### TASK PROMPT
How many lines below hold "that"? Answer with only the number.

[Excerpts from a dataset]

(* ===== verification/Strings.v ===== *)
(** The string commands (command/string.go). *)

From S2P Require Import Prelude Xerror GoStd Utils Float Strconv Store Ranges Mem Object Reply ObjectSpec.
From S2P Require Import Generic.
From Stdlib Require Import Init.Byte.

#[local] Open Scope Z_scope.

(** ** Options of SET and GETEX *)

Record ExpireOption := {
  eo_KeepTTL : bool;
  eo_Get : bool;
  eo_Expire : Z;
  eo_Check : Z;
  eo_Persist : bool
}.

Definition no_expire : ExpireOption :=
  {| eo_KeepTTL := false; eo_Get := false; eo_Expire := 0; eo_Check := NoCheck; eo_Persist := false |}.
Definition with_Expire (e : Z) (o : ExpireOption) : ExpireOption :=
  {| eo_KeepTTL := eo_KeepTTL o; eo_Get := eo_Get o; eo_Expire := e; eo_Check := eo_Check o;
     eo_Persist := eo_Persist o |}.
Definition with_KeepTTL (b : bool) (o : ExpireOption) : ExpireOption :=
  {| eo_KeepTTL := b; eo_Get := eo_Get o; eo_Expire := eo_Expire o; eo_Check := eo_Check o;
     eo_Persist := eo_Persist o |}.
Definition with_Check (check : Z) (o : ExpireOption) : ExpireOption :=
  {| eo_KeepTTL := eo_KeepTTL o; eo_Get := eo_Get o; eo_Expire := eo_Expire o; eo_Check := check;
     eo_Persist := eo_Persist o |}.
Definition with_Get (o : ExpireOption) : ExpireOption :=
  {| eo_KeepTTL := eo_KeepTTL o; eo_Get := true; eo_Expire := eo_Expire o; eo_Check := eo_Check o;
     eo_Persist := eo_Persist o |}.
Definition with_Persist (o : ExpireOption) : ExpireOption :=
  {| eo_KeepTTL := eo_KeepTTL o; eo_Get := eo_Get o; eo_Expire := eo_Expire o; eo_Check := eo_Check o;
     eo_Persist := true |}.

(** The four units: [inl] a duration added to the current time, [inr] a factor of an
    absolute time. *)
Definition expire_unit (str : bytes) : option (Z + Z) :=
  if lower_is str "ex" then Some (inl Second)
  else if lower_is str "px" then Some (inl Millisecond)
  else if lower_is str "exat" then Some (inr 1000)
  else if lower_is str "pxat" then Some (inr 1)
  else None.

...

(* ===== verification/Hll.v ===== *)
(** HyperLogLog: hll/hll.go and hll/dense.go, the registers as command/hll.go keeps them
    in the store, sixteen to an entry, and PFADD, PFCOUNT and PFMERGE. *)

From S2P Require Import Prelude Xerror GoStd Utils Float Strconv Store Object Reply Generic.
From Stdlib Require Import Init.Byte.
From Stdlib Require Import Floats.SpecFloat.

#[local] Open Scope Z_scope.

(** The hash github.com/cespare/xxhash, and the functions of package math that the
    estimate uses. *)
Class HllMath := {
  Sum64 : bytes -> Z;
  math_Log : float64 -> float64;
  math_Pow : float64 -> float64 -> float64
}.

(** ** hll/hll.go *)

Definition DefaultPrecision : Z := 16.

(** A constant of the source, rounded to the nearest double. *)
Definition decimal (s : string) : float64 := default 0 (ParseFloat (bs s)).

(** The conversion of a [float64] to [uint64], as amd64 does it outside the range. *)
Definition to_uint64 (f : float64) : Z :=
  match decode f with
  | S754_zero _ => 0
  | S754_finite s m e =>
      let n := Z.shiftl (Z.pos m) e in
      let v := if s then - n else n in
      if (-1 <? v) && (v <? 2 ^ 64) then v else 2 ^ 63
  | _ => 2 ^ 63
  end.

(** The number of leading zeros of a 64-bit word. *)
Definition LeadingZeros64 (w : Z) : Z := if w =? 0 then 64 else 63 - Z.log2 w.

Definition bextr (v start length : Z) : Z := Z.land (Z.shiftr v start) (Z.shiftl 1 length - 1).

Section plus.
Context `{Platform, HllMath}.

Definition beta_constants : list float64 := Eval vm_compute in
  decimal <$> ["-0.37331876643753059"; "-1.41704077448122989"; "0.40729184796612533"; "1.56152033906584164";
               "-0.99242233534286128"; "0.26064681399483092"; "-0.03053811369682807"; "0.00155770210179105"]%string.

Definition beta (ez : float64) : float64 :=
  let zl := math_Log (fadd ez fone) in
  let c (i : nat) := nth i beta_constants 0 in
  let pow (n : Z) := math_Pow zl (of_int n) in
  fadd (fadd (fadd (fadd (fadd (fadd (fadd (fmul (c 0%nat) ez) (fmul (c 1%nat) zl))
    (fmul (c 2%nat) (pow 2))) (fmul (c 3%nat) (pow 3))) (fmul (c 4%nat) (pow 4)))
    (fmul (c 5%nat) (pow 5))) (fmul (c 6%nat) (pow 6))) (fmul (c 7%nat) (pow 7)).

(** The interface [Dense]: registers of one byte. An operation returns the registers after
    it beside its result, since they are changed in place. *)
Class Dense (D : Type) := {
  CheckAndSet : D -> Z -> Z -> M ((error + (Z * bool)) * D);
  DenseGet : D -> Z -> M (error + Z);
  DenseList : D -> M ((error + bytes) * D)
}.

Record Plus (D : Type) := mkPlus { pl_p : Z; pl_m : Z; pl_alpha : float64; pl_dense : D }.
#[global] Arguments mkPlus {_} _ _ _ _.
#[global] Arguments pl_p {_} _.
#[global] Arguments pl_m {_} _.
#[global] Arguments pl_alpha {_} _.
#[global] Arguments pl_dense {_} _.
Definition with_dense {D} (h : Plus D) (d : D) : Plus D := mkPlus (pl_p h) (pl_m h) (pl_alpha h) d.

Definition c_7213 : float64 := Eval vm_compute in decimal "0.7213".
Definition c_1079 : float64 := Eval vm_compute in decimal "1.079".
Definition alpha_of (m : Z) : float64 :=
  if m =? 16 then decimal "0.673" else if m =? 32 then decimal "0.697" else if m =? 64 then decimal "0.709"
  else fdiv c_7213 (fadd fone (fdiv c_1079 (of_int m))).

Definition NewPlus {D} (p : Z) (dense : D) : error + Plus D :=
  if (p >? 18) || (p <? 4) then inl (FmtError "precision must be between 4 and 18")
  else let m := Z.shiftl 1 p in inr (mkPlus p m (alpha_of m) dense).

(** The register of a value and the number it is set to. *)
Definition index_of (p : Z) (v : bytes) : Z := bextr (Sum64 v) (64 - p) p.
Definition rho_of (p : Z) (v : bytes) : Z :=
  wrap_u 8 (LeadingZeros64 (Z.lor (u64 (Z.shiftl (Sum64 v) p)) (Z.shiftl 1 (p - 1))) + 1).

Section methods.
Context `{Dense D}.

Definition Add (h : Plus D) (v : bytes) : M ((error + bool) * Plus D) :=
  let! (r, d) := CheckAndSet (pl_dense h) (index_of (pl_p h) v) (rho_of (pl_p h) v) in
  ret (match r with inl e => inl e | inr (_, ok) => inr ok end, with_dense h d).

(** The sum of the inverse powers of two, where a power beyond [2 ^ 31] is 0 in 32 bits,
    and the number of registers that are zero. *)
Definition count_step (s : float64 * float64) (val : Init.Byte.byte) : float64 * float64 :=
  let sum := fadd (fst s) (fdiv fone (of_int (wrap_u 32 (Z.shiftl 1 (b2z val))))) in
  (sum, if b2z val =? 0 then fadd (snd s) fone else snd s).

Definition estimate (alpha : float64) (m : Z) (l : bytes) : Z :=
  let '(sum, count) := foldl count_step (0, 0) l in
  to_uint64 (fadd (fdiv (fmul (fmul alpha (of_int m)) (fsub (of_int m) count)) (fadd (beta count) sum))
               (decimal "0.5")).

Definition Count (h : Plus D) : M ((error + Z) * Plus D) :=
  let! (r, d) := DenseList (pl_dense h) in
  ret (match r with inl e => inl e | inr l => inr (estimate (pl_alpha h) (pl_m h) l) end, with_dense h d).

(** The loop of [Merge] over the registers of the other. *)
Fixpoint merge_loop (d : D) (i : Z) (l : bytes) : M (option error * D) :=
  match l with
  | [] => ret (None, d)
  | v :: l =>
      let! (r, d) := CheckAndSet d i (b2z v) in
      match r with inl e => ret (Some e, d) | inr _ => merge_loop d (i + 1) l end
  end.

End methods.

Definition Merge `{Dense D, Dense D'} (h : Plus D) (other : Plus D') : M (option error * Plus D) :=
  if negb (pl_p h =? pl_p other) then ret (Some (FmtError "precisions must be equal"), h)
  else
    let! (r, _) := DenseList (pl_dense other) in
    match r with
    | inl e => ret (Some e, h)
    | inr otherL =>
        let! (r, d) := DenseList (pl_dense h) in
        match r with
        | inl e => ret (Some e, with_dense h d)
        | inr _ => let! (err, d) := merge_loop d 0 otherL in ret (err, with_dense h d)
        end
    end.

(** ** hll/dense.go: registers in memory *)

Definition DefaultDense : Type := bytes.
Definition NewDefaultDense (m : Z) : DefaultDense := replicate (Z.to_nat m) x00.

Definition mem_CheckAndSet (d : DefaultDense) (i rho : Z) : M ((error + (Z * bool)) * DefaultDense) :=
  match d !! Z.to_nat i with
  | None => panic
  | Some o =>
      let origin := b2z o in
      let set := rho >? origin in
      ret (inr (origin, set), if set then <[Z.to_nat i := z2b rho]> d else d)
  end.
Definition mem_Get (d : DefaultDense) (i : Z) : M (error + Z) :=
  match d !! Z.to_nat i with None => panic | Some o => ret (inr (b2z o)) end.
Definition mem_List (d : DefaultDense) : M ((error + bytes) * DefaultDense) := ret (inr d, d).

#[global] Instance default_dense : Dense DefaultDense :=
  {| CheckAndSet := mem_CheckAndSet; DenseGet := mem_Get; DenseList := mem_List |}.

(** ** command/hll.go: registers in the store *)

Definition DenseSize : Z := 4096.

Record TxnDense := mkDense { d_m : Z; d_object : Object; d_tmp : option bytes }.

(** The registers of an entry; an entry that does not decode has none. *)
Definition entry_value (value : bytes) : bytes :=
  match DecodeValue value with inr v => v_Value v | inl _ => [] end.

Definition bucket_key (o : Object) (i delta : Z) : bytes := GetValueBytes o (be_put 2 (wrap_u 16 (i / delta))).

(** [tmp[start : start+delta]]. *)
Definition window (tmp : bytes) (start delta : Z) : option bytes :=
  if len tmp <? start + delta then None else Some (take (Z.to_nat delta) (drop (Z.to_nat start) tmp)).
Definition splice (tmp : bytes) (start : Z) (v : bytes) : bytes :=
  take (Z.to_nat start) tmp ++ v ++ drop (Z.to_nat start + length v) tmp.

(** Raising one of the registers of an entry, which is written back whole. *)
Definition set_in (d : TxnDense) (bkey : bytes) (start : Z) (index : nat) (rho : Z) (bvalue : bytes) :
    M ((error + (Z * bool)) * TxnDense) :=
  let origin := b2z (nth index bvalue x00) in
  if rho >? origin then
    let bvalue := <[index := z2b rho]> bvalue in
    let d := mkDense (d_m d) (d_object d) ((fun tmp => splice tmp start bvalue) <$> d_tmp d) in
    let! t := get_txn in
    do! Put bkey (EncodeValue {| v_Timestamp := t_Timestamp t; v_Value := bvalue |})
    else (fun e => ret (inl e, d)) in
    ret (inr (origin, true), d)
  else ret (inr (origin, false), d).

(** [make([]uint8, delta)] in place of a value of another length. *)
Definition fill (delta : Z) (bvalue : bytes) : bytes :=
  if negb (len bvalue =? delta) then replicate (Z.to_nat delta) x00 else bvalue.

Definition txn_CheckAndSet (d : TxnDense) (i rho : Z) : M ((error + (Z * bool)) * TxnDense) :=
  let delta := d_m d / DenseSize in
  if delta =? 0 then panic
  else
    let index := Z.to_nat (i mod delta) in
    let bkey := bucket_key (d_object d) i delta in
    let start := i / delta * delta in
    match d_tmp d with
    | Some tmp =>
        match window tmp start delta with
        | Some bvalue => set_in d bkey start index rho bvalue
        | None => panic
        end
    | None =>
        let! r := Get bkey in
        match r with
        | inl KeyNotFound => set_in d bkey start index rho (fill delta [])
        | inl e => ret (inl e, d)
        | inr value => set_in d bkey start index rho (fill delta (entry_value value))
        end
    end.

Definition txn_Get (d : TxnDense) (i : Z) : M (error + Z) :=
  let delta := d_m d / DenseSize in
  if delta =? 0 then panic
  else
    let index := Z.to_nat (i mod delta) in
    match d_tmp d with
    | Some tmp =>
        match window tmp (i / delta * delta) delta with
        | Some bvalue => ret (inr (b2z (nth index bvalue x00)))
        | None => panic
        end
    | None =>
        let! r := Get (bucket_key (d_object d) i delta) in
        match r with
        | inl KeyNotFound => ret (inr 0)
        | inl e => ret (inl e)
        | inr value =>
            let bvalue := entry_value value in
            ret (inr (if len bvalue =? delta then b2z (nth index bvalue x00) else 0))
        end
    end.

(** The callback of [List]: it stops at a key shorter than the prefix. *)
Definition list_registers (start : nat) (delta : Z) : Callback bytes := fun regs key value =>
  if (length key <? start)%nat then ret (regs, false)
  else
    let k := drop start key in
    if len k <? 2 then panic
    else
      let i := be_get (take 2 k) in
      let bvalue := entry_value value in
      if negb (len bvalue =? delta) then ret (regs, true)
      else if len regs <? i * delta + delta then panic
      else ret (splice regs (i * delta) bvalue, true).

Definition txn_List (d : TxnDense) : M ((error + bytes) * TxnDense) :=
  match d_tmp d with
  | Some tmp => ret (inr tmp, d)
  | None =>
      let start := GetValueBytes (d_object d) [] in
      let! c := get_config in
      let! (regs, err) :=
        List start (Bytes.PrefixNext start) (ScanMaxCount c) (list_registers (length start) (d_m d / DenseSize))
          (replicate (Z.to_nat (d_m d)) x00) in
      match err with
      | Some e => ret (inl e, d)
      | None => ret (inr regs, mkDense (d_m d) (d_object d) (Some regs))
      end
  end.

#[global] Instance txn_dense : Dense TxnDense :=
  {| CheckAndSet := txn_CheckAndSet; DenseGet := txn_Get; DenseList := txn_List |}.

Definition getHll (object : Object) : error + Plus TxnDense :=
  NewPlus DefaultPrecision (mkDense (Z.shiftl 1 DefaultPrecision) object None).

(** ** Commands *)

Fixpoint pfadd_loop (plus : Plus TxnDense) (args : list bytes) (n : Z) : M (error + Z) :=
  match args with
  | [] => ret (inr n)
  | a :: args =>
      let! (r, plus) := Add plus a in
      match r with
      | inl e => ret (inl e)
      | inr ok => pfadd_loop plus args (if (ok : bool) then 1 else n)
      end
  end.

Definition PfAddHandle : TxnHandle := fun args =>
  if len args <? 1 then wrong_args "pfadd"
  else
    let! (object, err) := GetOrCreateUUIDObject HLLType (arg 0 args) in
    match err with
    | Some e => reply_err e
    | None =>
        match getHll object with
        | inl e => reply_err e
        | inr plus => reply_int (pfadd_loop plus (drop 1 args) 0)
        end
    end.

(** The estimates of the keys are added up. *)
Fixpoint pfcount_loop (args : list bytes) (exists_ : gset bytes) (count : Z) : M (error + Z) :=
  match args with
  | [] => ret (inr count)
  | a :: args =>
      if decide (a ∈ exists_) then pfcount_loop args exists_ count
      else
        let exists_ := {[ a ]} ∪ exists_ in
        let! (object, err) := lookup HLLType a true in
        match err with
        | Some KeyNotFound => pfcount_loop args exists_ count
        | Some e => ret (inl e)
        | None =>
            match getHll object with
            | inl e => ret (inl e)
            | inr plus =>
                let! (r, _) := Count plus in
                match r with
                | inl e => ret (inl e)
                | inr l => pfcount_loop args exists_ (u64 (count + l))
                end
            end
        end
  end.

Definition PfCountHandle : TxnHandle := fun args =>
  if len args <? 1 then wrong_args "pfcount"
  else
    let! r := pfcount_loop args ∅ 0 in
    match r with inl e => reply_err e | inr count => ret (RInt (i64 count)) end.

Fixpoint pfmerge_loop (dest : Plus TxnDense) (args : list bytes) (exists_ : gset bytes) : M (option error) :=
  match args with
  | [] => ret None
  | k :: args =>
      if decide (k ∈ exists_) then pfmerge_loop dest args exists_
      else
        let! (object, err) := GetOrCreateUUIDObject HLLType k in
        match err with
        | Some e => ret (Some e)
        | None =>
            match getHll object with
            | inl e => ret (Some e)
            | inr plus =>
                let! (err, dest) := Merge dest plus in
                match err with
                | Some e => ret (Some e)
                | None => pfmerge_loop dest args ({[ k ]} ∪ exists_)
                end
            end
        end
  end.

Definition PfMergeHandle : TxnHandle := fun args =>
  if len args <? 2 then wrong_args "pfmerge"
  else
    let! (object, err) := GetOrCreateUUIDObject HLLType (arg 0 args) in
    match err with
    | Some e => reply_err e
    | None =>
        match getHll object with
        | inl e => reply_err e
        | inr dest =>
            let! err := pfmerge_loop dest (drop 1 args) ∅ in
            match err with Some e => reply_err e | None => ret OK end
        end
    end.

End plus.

### THE ANSWER
3